Most of what's here is going to have to be rewritten before it can be merged;
consider it more a rough idea as to what I'm trying to do. But the code here
does work, so I've been loathe to start on that until I can get some input
as to what a real solution will look like. I have some ideas, but this'll
likely involve some of the sketchier areas of the block layer...

Signed-off-by: Kent Overstreet <kent.overstreet@gmail.com>
---
 block/blk-core.c       |   10 +++++++---
 fs/bio.c               |   26 ++++++++++++++++++++++++++
 include/linux/bio.h    |    3 +++
 include/linux/blkdev.h |    2 ++
 include/linux/fs.h     |    5 +++++
 5 files changed, 43 insertions(+), 3 deletions(-)

diff --git a/block/blk-core.c b/block/blk-core.c
index f0640d7..4d54e9e 100644
--- a/block/blk-core.c
+++ b/block/blk-core.c
@@ -1428,11 +1428,11 @@ static inline int bio_check_eod(struct bio *bio, unsigned int nr_sectors)
  * bi_sector for remaps as it sees fit.  So the values of these fields
  * should NOT be depended on after the call to generic_make_request.
  */
-static inline void __generic_make_request(struct bio *bio)
+inline void __generic_make_request(struct bio *bio)
 {
 	struct request_queue *q;
 	sector_t old_sector;
-	int ret, nr_sectors = bio_sectors(bio);
+	int ret = 1, nr_sectors = bio_sectors(bio);
 	dev_t old_dev;
 	int err = -EIO;
 
@@ -1505,7 +1505,10 @@ static inline void __generic_make_request(struct bio *bio)
 
 		trace_block_bio_queue(q, bio);
 
-		ret = q->make_request_fn(q, bio);
+		if (bio->bi_bdev->bd_cache_fn)
+			ret = bio->bi_bdev->bd_cache_fn(q, bio);
+		if (ret)
+			ret = q->make_request_fn(q, bio);
 	} while (ret);
 
 	return;
@@ -1513,6 +1516,7 @@ static inline void __generic_make_request(struct bio *bio)
 end_io:
 	bio_endio(bio, err);
 }
+EXPORT_SYMBOL_GPL(__generic_make_request);
 
 /*
  * We only want one ->make_request_fn to be active at a time,
diff --git a/fs/bio.c b/fs/bio.c
index e7bf6ca..d86764f 100644
--- a/fs/bio.c
+++ b/fs/bio.c
@@ -257,6 +257,7 @@ void bio_init(struct bio *bio)

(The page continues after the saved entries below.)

(* ===== verification/Stream.v ===== *)
(** * Incremental consumers of a byte stream

    The record layer and the HTTP demultiplexer both repeat one step on a
    buffer that TCP fills in pieces of its own choosing: either more bytes are
    needed, or a unit is taken off the front, or the stream is malformed.
    [StableStep] is what such a step promises; the theorems show that for a
    stable step the units extracted do not depend on how the stream is cut into
    reads. *)

From S2P Require Import Prelude.

(** ** The step and its repetition *)

Section consume.
Context {S O E : Type}.

(** [Ok None]: more bytes are needed; [Ok (Some (o, k, s'))]: the unit [o] takes
    [k] bytes. *)
Definition step_fn : Type := S -> bytes -> result E (option (O * nat * S)).

Fixpoint consume_fuel (fuel : nat) (p : step_fn) (s : S) (buf : bytes)
    : result E (list O * S * bytes) :=
  match fuel with
  | 0 => Fault OutOfFuel
  | Datatypes.S fuel' =>
      match p s buf with
      | Ok None => Ok ([], s, buf)
      | Ok (Some (o, k, s')) =>
          match consume_fuel fuel' p s' (drop k buf) with
          | Ok (os, s'', rest) => Ok (o :: os, s'', rest)
          | Err e => Err e
          | Fault f => Fault f
          end
      | Err e => Err e
      | Fault f => Fault f
      end
  end.

Definition consume (p : step_fn) (s : S) (buf : bytes) : result E (list O * S * bytes) :=
  consume_fuel (Datatypes.S (length buf)) p s buf.

(** Feed a sequence of reads, keeping the unconsumed tail between reads. *)
Fixpoint feed (p : step_fn) (s : S) (buf : bytes) (reads : list bytes)
    : result E (list O * S * bytes) :=
  match reads with
  | [] => Ok ([], s, buf)
  | r :: reads' =>
      match consume p s (buf ++ r) with
      | Ok (os, s', rest) =>
          match feed p s' rest reads' with
          | Ok (os', s'', rest') => Ok (os ++ os', s'', rest')
          | Err e => Err e
          | Fault f => Fault f
          end
      | Err e => Err e
      | Fault f => Fault f
      end
  end.
End consume.

(** What a step promises on buffers that fit in memory: a unit takes at least one
    byte and no more than there are, and neither a unit nor an error is revised
    by bytes that arrive later. *)
Class StableStep {S O E} (p : @step_fn S O E) : Prop := {
  step_bounds s buf o k s' :
    fits buf -> p s buf = Ok (Some (o, k, s')) -> 0 < k <= length buf;
  step_unit_stable s buf more o k s' :
    fits (buf ++ more) -> p s buf = Ok (Some (o, k, s')) -> p s (buf ++ more) = Ok (Some (o, k, s'));
  step_err_stable s buf more e :
    fits (buf ++ more) -> p s buf = Err e -> p s (buf ++ more) = Err e;
  step_fault_stable s buf more f :
    fits (buf ++ more) -> p s buf = Fault f -> p s (buf ++ more) = Fault f;
}.

(** * Lemmas *)

Section stable.
Context {S O E : Type} (p : @step_fn S O E) `{!StableStep p}.

Lemma consume_fuel_enough f1 f2 s buf :
  fits buf -> length buf < f1 -> length buf < f2 ->
  consume_fuel f1 p s buf = consume_fuel f2 p s buf.
Proof using All.
  revert f2 s buf. induction f1 as [|f1 IH]; intros f2 s buf Hfit H1 H2; [lia|].
  destruct f2 as [|f2]; [lia|]. cbn [consume_fuel].
  destruct (p s buf) as [[[[o k] s']|]|e|f] eqn:Ep; try done.
  apply step_bounds in Ep; [|done]. by rewrite (IH f2) by (fits_tac || (rewrite length_drop; lia)).
Qed.

Lemma consume_unfold s buf :
  fits buf ->
  consume p s buf =
    match p s buf with
    | Ok None => Ok ([], s, buf)
    | Ok (Some (o, k, s')) =>
        match consume p s' (drop k buf) with
        | Ok (os, s'', rest) => Ok (o :: os, s'', rest)
        | Err e => Err e
        | Fault f => Fault f
        end
    | Err e => Err e
    | Fault f => Fault f
    end.
Proof using All.
  intros Hfit. unfold consume at 1. cbn [consume_fuel].
  destruct (p s buf) as [[[[o k] s']|]|e|f] eqn:Ep; try done.
  apply step_bounds in Ep; [|done]. unfold consume.
  by rewrite (consume_fuel_enough (length buf) (Datatypes.S (length (drop k buf))))
    by (fits_tac || (rewrite length_drop; lia)).
Qed.

(** Induction on the buffer, one unit at a time. *)
Lemma consume_ind (P : S -> bytes -> Prop) :
  (forall s buf, fits buf ->
     (forall o k s', p s buf = Ok (Some (o, k, s')) -> P s' (drop k buf)) -> P s buf) ->
  forall s buf, fits buf -> P s buf.
Proof using All.
  intros HP s buf. remember (length buf) as n eqn:Hn. revert s buf Hn.
  induction n as [n IH] using lt_wf_ind. intros s buf -> Hfit. apply HP; [done|].
  intros o k s' Ep%step_bounds; [|done].
  eapply IH; [|done|fits_tac]. rewrite length_drop. lia.
Qed.

(** The consumer never runs out of fuel. *)
Lemma consume_returns s buf :
  fits buf -> (forall s buf, fits buf -> returns (p s buf)) -> returns (consume p s buf).
Proof using All.
  intros Hfit Hp. revert s buf Hfit. apply consume_ind. intros s buf Hfit IH.
  rewrite consume_unfold by done.
  pose proof (Hp s buf Hfit) as Hr. destruct (p s buf) as [[[[o k] s']|]|e|f] eqn:Ep; try done.
  specialize (IH o k s' eq_refl). by destruct (consume p s' (drop k buf)) as [[[? ?] ?]|?|?].
Qed.

(** The tail a consumer leaves behind is a suffix that yields no further unit. *)
Lemma consume_rest s buf os s' rest :
  fits buf -> consume p s buf = Ok (os, s', rest) ->
  p s' rest = Ok None /\ exists taken, buf = taken ++ rest.
Proof using All.
  intros Hfit. revert os. revert s buf Hfit. refine (consume_ind _ _).
  intros s buf Hfit IH os H. rewrite consume_unfold in H by done.
  destruct (p s buf) as [[[[o k] s1]|]|e|f] eqn:Ep; simplify_eq.
  - destruct (consume p s1 (drop k buf)) as [[[os' s2] r2]|?|?] eqn:Ec; simplify_eq.
    destruct (IH o k s1 eq_refl _ Ec) as [Hn (t & Ht)].
    split; [done|]. exists (take k buf ++ t). by rewrite <- app_assoc, <- Ht, take_drop.
  - split; [done|]. by exists [].
Qed.

(** Consuming what has arrived, then the leftover with the rest of the stream, is
    consuming the whole stream. *)
Lemma consume_app s a b os s' rest :
  fits (a ++ b) -> consume p s a = Ok (os, s', rest) ->
  consume p s (a ++ b) =
    match consume p s' (rest ++ b) with
    | Ok (os', s'', rest') => Ok (os ++ os', s'', rest')
    | Err e => Err e
    | Fault f => Fault f
    end.
Proof using All.
  intros Hfit. assert (fits a) as Ha by fits_tac. revert os Hfit. revert s a Ha.
  refine (consume_ind _ _).
  intros s a Ha IH os Hfit H. rewrite consume_unfold in H by done.
  destruct (p s a) as [[[[o k] s1]|]|e|f] eqn:Ep; simplify_eq.
  - pose proof (step_bounds _ _ _ _ _ Ha Ep) as Hk.
    destruct (consume p s1 (drop k a)) as [[[os1 s2] r2]|?|?] eqn:Ec; simplify_eq.
    rewrite consume_unfold by done. rewrite (step_unit_stable _ _ b _ _ _ Hfit Ep).
    rewrite drop_app_le by lia. rewrite (IH o k s1 eq_refl _ ltac:(fits_tac) Ec).
    by destruct (consume p s' (rest ++ b)) as [[[? ?] ?]|?|?].
  - by destruct (consume p s' (rest ++ b)) as [[[? ?] ?]|?|?].
Qed.

Lemma consume_err_app s a b e :
  fits (a ++ b) -> consume p s a = Err e -> consume p s (a ++ b) = Err e.
Proof using All.
  intros Hfit. assert (fits a) as Ha by fits_tac. revert Hfit. revert s a Ha.
  refine (consume_ind _ _). intros s a Ha IH Hfit H.
  rewrite consume_unfold in H by done.
  rewrite consume_unfold by done. destruct (p s a) as [[[[o k] s1]|]|e'|f] eqn:Ep; simplify_eq.
  - pose proof (step_bounds _ _ _ _ _ Ha Ep) as Hk.
    destruct (consume p s1 (drop k a)) as [[[os1 s2] r2]|?|?] eqn:Ec; simplify_eq.
    rewrite (step_unit_stable _ _ b _ _ _ Hfit Ep), drop_app_le by lia.
    by rewrite (IH o k s1 eq_refl ltac:(fits_tac) Ec).
  - by rewrite (step_err_stable _ _ b _ Hfit Ep).
Qed.

Lemma consume_fault_app s a b f :
  fits (a ++ b) -> consume p s a = Fault f -> consume p s (a ++ b) = Fault f.
Proof using All.
  intros Hfit. assert (fits a) as Ha by fits_tac. revert Hfit. revert s a Ha.
  refine (consume_ind _ _). intros s a Ha IH Hfit H.
  rewrite consume_unfold in H by done.
  rewrite consume_unfold by done. destruct (p s a) as [[[[o k] s1]|]|e'|f'] eqn:Ep; simplify_eq.
  - pose proof (step_bounds _ _ _ _ _ Ha Ep) as Hk.
    destruct (consume p s1 (drop k a)) as [[[os1 s2] r2]|?|?] eqn:Ec; simplify_eq.
    rewrite (step_unit_stable _ _ b _ _ _ Hfit Ep), drop_app_le by lia.
    by rewrite (IH o k s1 eq_refl ltac:(fits_tac) Ec).
  - by rewrite (step_fault_stable _ _ b _ Hfit Ep).
Qed.

(** A stream consumed to its end, at any cut. *)
Lemma consume_split s a b os s' rest :
  fits (a ++ b) -> consume p s (a ++ b) = Ok (os, s', rest) ->
  exists os1 s1 r1 os2, consume p s a = Ok (os1, s1, r1) /\ consume p s1 (r1 ++ b) = Ok (os2, s', rest) /\
    os = os1 ++ os2 /\ p s1 r1 = Ok None /\ fits (r1 ++ b).
Proof using All.
  intros Hfit H. destruct (consume p s a) as [[[os1 s1] r1]|e|f] eqn:Ec.
  - rewrite (consume_app _ _ _ _ _ _ Hfit Ec) in H.
    destruct (consume p s1 (r1 ++ b)) as [[[os2 s2] r2]|?|?] eqn:E2; simplify_eq.
    apply consume_rest in Ec as [Hn [t Ht]]; [|fits_tac].
    exists os1, s1, r1, os2. do 4 (split; [done|]). rewrite Ht in Hfit. fits_tac.
  - by rewrite (consume_err_app _ _ _ _ Hfit Ec) in H.
  - by rewrite (consume_fault_app _ _ _ _ Hfit Ec) in H.
Qed.

Lemma consume_none s buf : fits buf -> p s buf = Ok None -> consume p s buf = Ok ([], s, buf).
Proof using All. intros Hfit Hn. by rewrite consume_unfold, Hn. Qed.

Lemma consume_no_units s buf s' rest : fits buf -> consume p s buf = Ok ([], s', rest) -> rest = buf /\ s' = s.
Proof using All.
  intros Hfit H. rewrite consume_unfold in H by done.
  destruct (p s buf) as [[[[o k] s1]|]|?|?]; simplify_eq; [|done].
  by destruct (consume p s1 _) as [[[? ?] ?]|?|?].
Qed.

(** Segmentation independence: the units and the tail after any sequence of reads
    are those of the concatenated stream. *)
Lemma feed_consume s buf reads os s' rest :
  fits (buf ++ mjoin reads) ->
  p s buf = Ok None -> feed p s buf reads = Ok (os, s', rest) ->
  consume p s (buf ++ mjoin reads) = Ok (os, s', rest).
Proof using All.
  revert s buf os. induction reads as [|r reads IH]; intros s buf os Hfit Hn H; simpl in H.
  { simplify_eq. simpl. simpl in Hfit. rewrite app_nil_r, consume_unfold by fits_tac. by rewrite Hn. }
  simpl in Hfit |- *. rewrite app_assoc in Hfit |- *.
  destruct (consume p s (buf ++ r)) as [[[os1 s1] r1]|?|?] eqn:Ec; simplify_eq.
  destruct (feed p s1 r1 reads) as [[[os2 s2] r2]|?|?] eqn:Ef; simplify_eq.
  rewrite (consume_app _ _ _ _ _ _ Hfit Ec).
  apply consume_rest in Ec as [Hn1 [t Ht]]; [|fits_tac].
  rewrite (IH s1 r1 os2); [done| |done|done].
  rewrite Ht in Hfit. fits_tac.
Qed.

Lemma consume_feed s buf reads os s' rest :
  fits (buf ++ mjoin reads) ->
  p s buf = Ok None -> consume p s (buf ++ mjoin reads) = Ok (os, s', rest) ->
  feed p s buf reads = Ok (os, s', rest).
Proof using All.
  intros Hfit Hn H. revert s buf os Hfit Hn H.
  induction reads as [|r reads IH]; intros s buf os Hfit Hn H.
  { simpl in H. rewrite app_nil_r, consume_unfold, Hn in H by fits_tac. by simplify_eq. }
  simpl in *. rewrite app_assoc in H, Hfit.
  destruct (consume p s (buf ++ r)) as [[[os1 s1] r1]|e|f] eqn:Ec.
  - rewrite (consume_app _ _ _ _ _ _ Hfit Ec) in H.
    destruct (consume p s1 (r1 ++ mjoin reads)) as [[[os2 s2] r2]|?|?] eqn:E2; simplify_eq.
    apply consume_rest in Ec as [Hn1 [t Ht]]; [|fits_tac].
    rewrite (IH s1 r1 os2); [done| |done|done]. rewrite Ht in Hfit. fits_tac.
  - by rewrite (consume_err_app _ _ _ _ Hfit Ec) in H.
  - by rewrite (consume_fault_app _ _ _ _ Hfit Ec) in H.
Qed.
End stable.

 	bio->bi_flags = 1 << BIO_UPTODATE;
 	bio->bi_comp_cpu = -1;
 	atomic_set(&bio->bi_cnt, 1);
+	atomic_set(&bio->bi_remaining, 1);
 }
 EXPORT_SYMBOL(bio_init);
 
@@ -1422,16 +1423,41 @@ EXPORT_SYMBOL(bio_flush_dcache_pages);
  **/
 void bio_endio(struct bio *bio, int error)
 {
+	int old, new;
 	if (error)
 		clear_bit(BIO_UPTODATE, &bio->bi_flags);
 	else if (!test_bit(BIO_UPTODATE, &bio->bi_flags))
 		error = -EIO;
 
+	if (error) {
+		do {
+			old = new = atomic_read(&bio->bi_remaining);
+			if (!(new >> 16))
+				new += -error << 16;
+
+		} while (atomic_cmpxchg(&bio->bi_remaining, old, --new) != old);
+	} else {
+		new = atomic_sub_return(1, &bio->bi_remaining);
+		error = -(new >> 16);
+	}
+
+	if (new & ~(~0 << 16))
+		return;
+	atomic_set(&bio->bi_remaining, 0);
+
 	if (bio->bi_end_io)
 		bio->bi_end_io(bio, error);
 }
 EXPORT_SYMBOL(bio_endio);
 
+void bio_split_endio(struct bio *bio, int error)
+{
+	struct bio *p = bio->bi_private;
+	bio_put(bio);
+	bio_endio(p, error);
+}
+EXPORT_SYMBOL(bio_split_endio);
+
 void bio_pair_release(struct bio_pair *bp)
 {
 	if (atomic_dec_and_test(&bp->cnt)) {
diff --git a/include/linux/bio.h b/include/linux/bio.h
index 7fc5606..d9c84da 100644
--- a/include/linux/bio.h
+++ b/include/linux/bio.h
@@ -94,6 +94,8 @@ struct bio {
 
 	struct bio_vec		*bi_io_vec;	/* the actual vec list */
 
+	atomic_t		bi_remaining;	/* split count */
+
 	bio_end_io_t		*bi_end_io;
 
 	void			*bi_private;
@@ -364,6 +366,7 @@ extern void bio_put(struct bio *);
 extern void bio_free(struct bio *, struct bio_set *);
 
 extern void bio_endio(struct bio *, int);
+extern void bio_split_endio(struct bio *bio, int error);
 struct request_queue;
 extern int bio_phys_segments(struct request_queue *, struct bio *);
 
diff --git a/include/linux/blkdev.h b/include/linux/blkdev.h
index 09a8402..8978c29 100644
--- a/include/linux/blkdev.h
+++ b/include/linux/blkdev.h
@@ -347,6 +347,7 @@ struct request_queue
 	make_request_fn		*make_request_fn;
 	prep_rq_fn		*prep_rq_fn;
 	unplug_fn		*unplug_fn;
+	unplug_fn		*cache_unplug_fn;
 	merge_bvec_fn		*merge_bvec_fn;
 	prepare_flush_fn	*prepare_flush_fn;
 	softirq_done_fn		*softirq_done_fn;
@@ -772,6 +773,7 @@ static inline void rq_flush_dcache_pages(struct request *rq)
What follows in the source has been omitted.